*** Provided records ***

(** * cloud-auto-save: the unified drive-adapter layer

    A shallow embedding of the adapter factory and account router
    ([adapters/adapter_factory.py]), of the refresh-token persistence hooks,
    of the token checks and of the share-tree resolvers and listing loops of
    the provider adapters ([adapters/aliyun_adapter.py],
    [adapters/cloud115_adapter.py], [adapters/baidu_adapter.py],
    [adapters/xunlei_adapter.py]), followed by the properties established
    about them.

    Conventions.  Python [str] is [string] (the bytes of its UTF-8
    encoding); a Python [dict] used as a map is a [gmap] when only lookups
    matter and an association list when iteration order matters; objects
    with identity live in a heap and are named by their address; a call that
    may raise returns an [outcome]; the provider (the HTTP transport) is an
    explicit oracle; a [while True] loop takes a bound on its iterations and
    returns [None] when the bound is used up; threads are machines
    interleaved by a schedule. *)

From Stdlib Require Import Ascii String.
From stdpp Require Import base numbers list strings gmap pretty.

Local Open Scope string_scope.

(** ** Python values shared by all modules *)

Module Py.

(** The result of running a Python call: a normal return or a raised
    exception carrying its message. *)
Inductive outcome (A : Type) : Type :=
| Ret (a : A)
| Raise (msg : string).
Arguments Ret {A} a.
Arguments Raise {A} msg.

(** A method body over a world [W] (the object's fields and whatever else
    it touches): it runs in a world, returns or raises, and leaves a world.
    What a body changed before it raised stays changed. *)
Definition M (W A : Type) : Type := W → outcome A * W.

Definition ret {W A} (a : A) : M W A := λ w, (Ret a, w).

Definition bindM {W A B} (m : M W A) (k : A → M W B) : M W B := λ w,
  match m w with
  | (Ret a, w') => k a w'
  | (Raise e, w') => (Raise e, w')
  end.

Definition raise {W A} (msg : string) : M W A := λ w, (Raise msg, w).

(** [try: m  except Exception as e: return h e] *)
Definition try_return {W A} (m : M W A) (h : string → A) : M W A := λ w,
  match m w with
  | (Ret a, w') => (Ret a, w')
  | (Raise e, w') => (Ret (h e), w')
  end.

Declare Scope M_scope.
Delimit Scope M_scope with M.
Bind Scope M_scope with M.
Notation "x ← y ; z" := (bindM y (λ x, z))
  (at level 20, y at level 100, z at level 200, only parsing) : M_scope.
Notation "y ;; z" := (bindM y (λ _, z))
  (at level 100, z at level 200, only parsing, right associativity) : M_scope.

(** Truthiness of a [str]: the empty string is falsy. *)
Definition truthy (s : string) : bool :=
  match s with "" => false | _ => true end.

(** [sub in s] on strings. *)
Fixpoint contains (sub s : string) : bool :=
  if String.prefix sub s then true
  else match s with
       | "" => false
       | String _ rest => contains sub rest
       end.

(** [str.isspace] on one character, given by its code point: TAB, LF, VT,
    FF, CR, the four separators FS, GS, RS, US, SPACE, and beyond ASCII
    U+0085, U+00A0, U+1680, U+2000 to U+200A, U+2028, U+2029, U+202F, U+205F
    and U+3000. *)
Definition isspace (n : N) : bool :=
  (((9 <=? n) && (n <=? 13)) || ((28 <=? n) && (n <=? 32))
   || (n =? 133) || (n =? 160) || (n =? 5760)
   || ((8192 <=? n) && (n <=? 8202))
   || (n =? 8232) || (n =? 8233) || (n =? 8239) || (n =? 8287) || (n =? 12288))%N.

(** A [str] is held as its UTF-8 bytes.  The code point one, two or three
    bytes encode ([None] when they are no such encoding); the characters of
    four bytes are all beyond U+FFFF, where [isspace] holds of none. *)
Definition continuation (b : ascii) : bool :=
  ((128 <=? N_of_ascii b) && (N_of_ascii b <? 192))%N.

Definition code1 (a : ascii) : option N :=
  if (N_of_ascii a <? 128)%N then Some (N_of_ascii a) else None.

Definition code2 (a b : ascii) : option N :=
  if ((194 <=? N_of_ascii a) && (N_of_ascii a <? 224) && continuation b)%N
  then Some ((N_of_ascii a - 192) * 64 + (N_of_ascii b - 128))%N
  else None.

Definition code3 (a b c : ascii) : option N :=
  let n := ((N_of_ascii a - 224) * 4096 + (N_of_ascii b - 128) * 64
            + (N_of_ascii c - 128))%N in
  if ((224 <=? N_of_ascii a) && (N_of_ascii a <? 240)
      && continuation b && continuation c && (2048 <=? n))%N
  then Some n else None.

Definition space_code (code : option N) : bool :=
  match code with
  | Some n => isspace n
  | None => false
  end.

(** [s.lstrip()]: the leading characters on which [isspace] holds are
    dropped. *)
Fixpoint lstrip (s : string) : string :=
  match s with
  | String a rest1 =>
      if space_code (code1 a) then lstrip rest1
      else match rest1 with
           | String b rest2 =>
               if space_code (code2 a b) then lstrip rest2
               else match rest2 with
                    | String c rest3 =>
                        if space_code (code3 a b c) then lstrip rest3 else s
                    | "" => s
                    end
           | "" => s
           end
  | "" => ""
  end.

(** The same from the end, on the bytes in reverse order: the last
    character of a [str] is its last byte, or its last two or three when
    these begin with a leading byte. *)
Fixpoint rstrip_reversed (s : string) : string :=
  match s with
  | String c rest1 =>
      if space_code (code1 c) then rstrip_reversed rest1
      else match rest1 with
           | String b rest2 =>
               if space_code (code2 b c) then rstrip_reversed rest2
               else match rest2 with
                    | String a rest3 =>
                        if space_code (code3 a b c) then rstrip_reversed rest3 else s
                    | "" => s
                    end
           | "" => s
           end
  | "" => ""
  end.

(** [s.rstrip()] *)
Definition rstrip (s : string) : string :=
  String.rev (rstrip_reversed (String.rev s)).

(** [s.strip()] *)
Definition strip (s : string) : string := rstrip (lstrip s).

(** [s.split(sep)] for a one-character separator. *)
Fixpoint split_go (sep : ascii) (cur : string) (s : string) : list string :=
  match s with
  | "" => [String.rev cur]
  | String c rest =>
      if decide (c = sep) then String.rev cur :: split_go sep "" rest
      else split_go sep (String c cur) rest
  end.

Definition split (sep : ascii) (s : string) : list string := split_go sep "" s.

Definition newline : ascii := ascii_of_nat 10.

(** [s[:n]] *)
Definition take_prefix (n : nat) (s : string) : string := substring 0 n s.

(** An insertion-ordered [dict]: assigning to an existing key keeps the
    key's position, a new key goes last. *)
Fixpoint dict_set {V} (k : string) (v : V) (d : list (string * V)) : list (string * V) :=
  match d with
  | [] => [(k, v)]
  | (k', v') :: rest =>
      if decide (k' = k) then (k, v) :: rest else (k', v') :: dict_set k v rest
  end.

Fixpoint dict_get {V} (k : string) (d : list (string * V)) : option V :=
  match d with
  | [] => None
  | (k', v) :: rest => if decide (k' = k) then Some v else dict_get k rest
  end.

Definition dict_values {V} (d : list (string * V)) : list V := map snd d.

End Py.

(** ** The configuration file *)

Module Cfg.

(** One entry of [config_data["accounts"]] with the keys the adapter layer
    reads or writes; [None] is an absent key.  [_token_updated_at] holds a
    [time.time()] reading, kept here as an integer number of clock ticks. *)
Record account := Account {
  acc_enabled : option bool;
  acc_name : option string;
  acc_drive_type : option string;
  acc_cookie : option string;
  acc_default : option bool;
  acc_token_updated_at : option Z;
}.

(** The value under the legacy ["cookie"] key: a string or a list. *)
Inductive cookie_field :=
| CookieStr (s : string)
| CookieList (l : list string).

Record config := Config {
  cfg_accounts : option (list account);
  cfg_cookie : option cookie_field;
}.

End Cfg.

(** ** [adapters/adapter_factory.py] *)

Module Factory.
Import Py Cfg.

(** [hashlib.md5(b).hexdigest()], a library function outside the repository. *)
Class Hashlib := md5_hexdigest : string → string.

(** An adapter class as the factory sees it: the class attribute
    [DRIVE_TYPE] and whether its constructor raises on [(cookie, index)]. *)
Record adapter_class := AdapterClass {
  DRIVE_TYPE : string;
  init_raises : string → Z → bool;
}.

(** The fields [BaseCloudDriveAdapter.__init__] sets that the factory and
    the router read. *)
Record adapter := Adapter {
  class_of : adapter_class;
  cookie : string;
  index : Z;
  is_active : bool;
  nickname : string;
}.

(** Object identity: the address of an adapter in the heap. *)
Definition ref := nat.

(** The constructors of the five adapter classes in the repository set
    fields, build a [requests.Session] and (Aliyun) swallow every exception
    of the initial refresh: none of them raises. *)
Definition Cloud115Adapter : adapter_class := AdapterClass "115" (λ _ _, false).
Definition BaiduAdapter : adapter_class := AdapterClass "baidu" (λ _ _, false).
Definition XunleiAdapter : adapter_class := AdapterClass "xunlei" (λ _ _, false).
Definition AliyunAdapter : adapter_class := AdapterClass "aliyun" (λ _ _, false).
Definition UCAdapter : adapter_class := AdapterClass "uc" (λ _ _, false).

(** [AdapterFactory.ADAPTER_MAP] as the class body initialises it.
    [adapters/quark_adapter.py] is not part of the sources at hand, so its
    class is a parameter. *)
Definition ADAPTER_MAP_init (QuarkAdapter : adapter_class) : gmap string adapter_class :=
  list_to_map
    [ ("quark", QuarkAdapter); ("115", Cloud115Adapter); ("baidu", BaiduAdapter);
      ("xunlei", XunleiAdapter); ("aliyun", AliyunAdapter); ("uc", UCAdapter) ].

(** [AdapterFactory.URL_PATTERNS], in insertion order.  Each regular
    expression of the table is a group of literal alternatives followed by a
    literal suffix, so [re.search] is a substring test per alternative:
    [(?:115|anxia|115cdn)\.com] searches for one of ["115.com"],
    ["anxia.com"], ["115cdn.com"]. *)
Definition URL_PATTERNS : list (list string * string) :=
  [ (["pan.quark.cn"], "quark");
    (["115.com"; "anxia.com"; "115cdn.com"], "115");
    (["pan.baidu.com"], "baidu");
    (["pan.xunlei.com"], "xunlei");
    (["alipan.com"; "aliyundrive.com"], "aliyun");
    (["drive.uc.cn"], "uc") ].

Definition re_search (pattern : list string) (url : string) : bool :=
  existsb (λ alt, contains alt url) pattern.

(** The class-level state of [AdapterFactory] together with the heap of
    adapter objects. *)
Record factory := FactoryState {
  ADAPTER_MAP : gmap string adapter_class;
  _instance_cache : gmap string ref;
  heap : list adapter;
}.

Definition factory_init (QuarkAdapter : adapter_class) : factory :=
  FactoryState (ADAPTER_MAP_init QuarkAdapter) ∅ [].

Section WithHashlib.
Context `{Hashlib}.

Definition _make_cache_key (drive_type cookie : string) : string :=
  let cookie_hash := take_prefix 16 (md5_hexdigest cookie) in
  drive_type +:+ ":" +:+ cookie_hash.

*** End of Provided records ***

Reprint exactly the lines above that start at the one with "(m : M W A) (k" and end at the one with "(** [str.isspace] on", keeping both and adding none.

◆ Response box:
Definition bindM {W A B} (m : M W A) (k : A → M W B) : M W B := λ w,
  match m w with
  | (Ret a, w') => k a w'
  | (Raise e, w') => (Raise e, w')
  end.

Definition raise {W A} (msg : string) : M W A := λ w, (Raise msg, w).

(** [try: m  except Exception as e: return h e] *)
Definition try_return {W A} (m : M W A) (h : string → A) : M W A := λ w,
  match m w with
  | (Ret a, w') => (Ret a, w')
  | (Raise e, w') => (Ret (h e), w')
  end.

Declare Scope M_scope.
Delimit Scope M_scope with M.
Bind Scope M_scope with M.
Notation "x ← y ; z" := (bindM y (λ x, z))
  (at level 20, y at level 100, z at level 200, only parsing) : M_scope.
Notation "y ;; z" := (bindM y (λ _, z))
  (at level 100, z at level 200, only parsing, right associativity) : M_scope.

(** Truthiness of a [str]: the empty string is falsy. *)
Definition truthy (s : string) : bool :=
  match s with "" => false | _ => true end.

(** [sub in s] on strings. *)
Fixpoint contains (sub s : string) : bool :=
  if String.prefix sub s then true
  else match s with
       | "" => false
       | String _ rest => contains sub rest
       end.

(** [str.isspace] on one character, given by its code point: TAB, LF, VT,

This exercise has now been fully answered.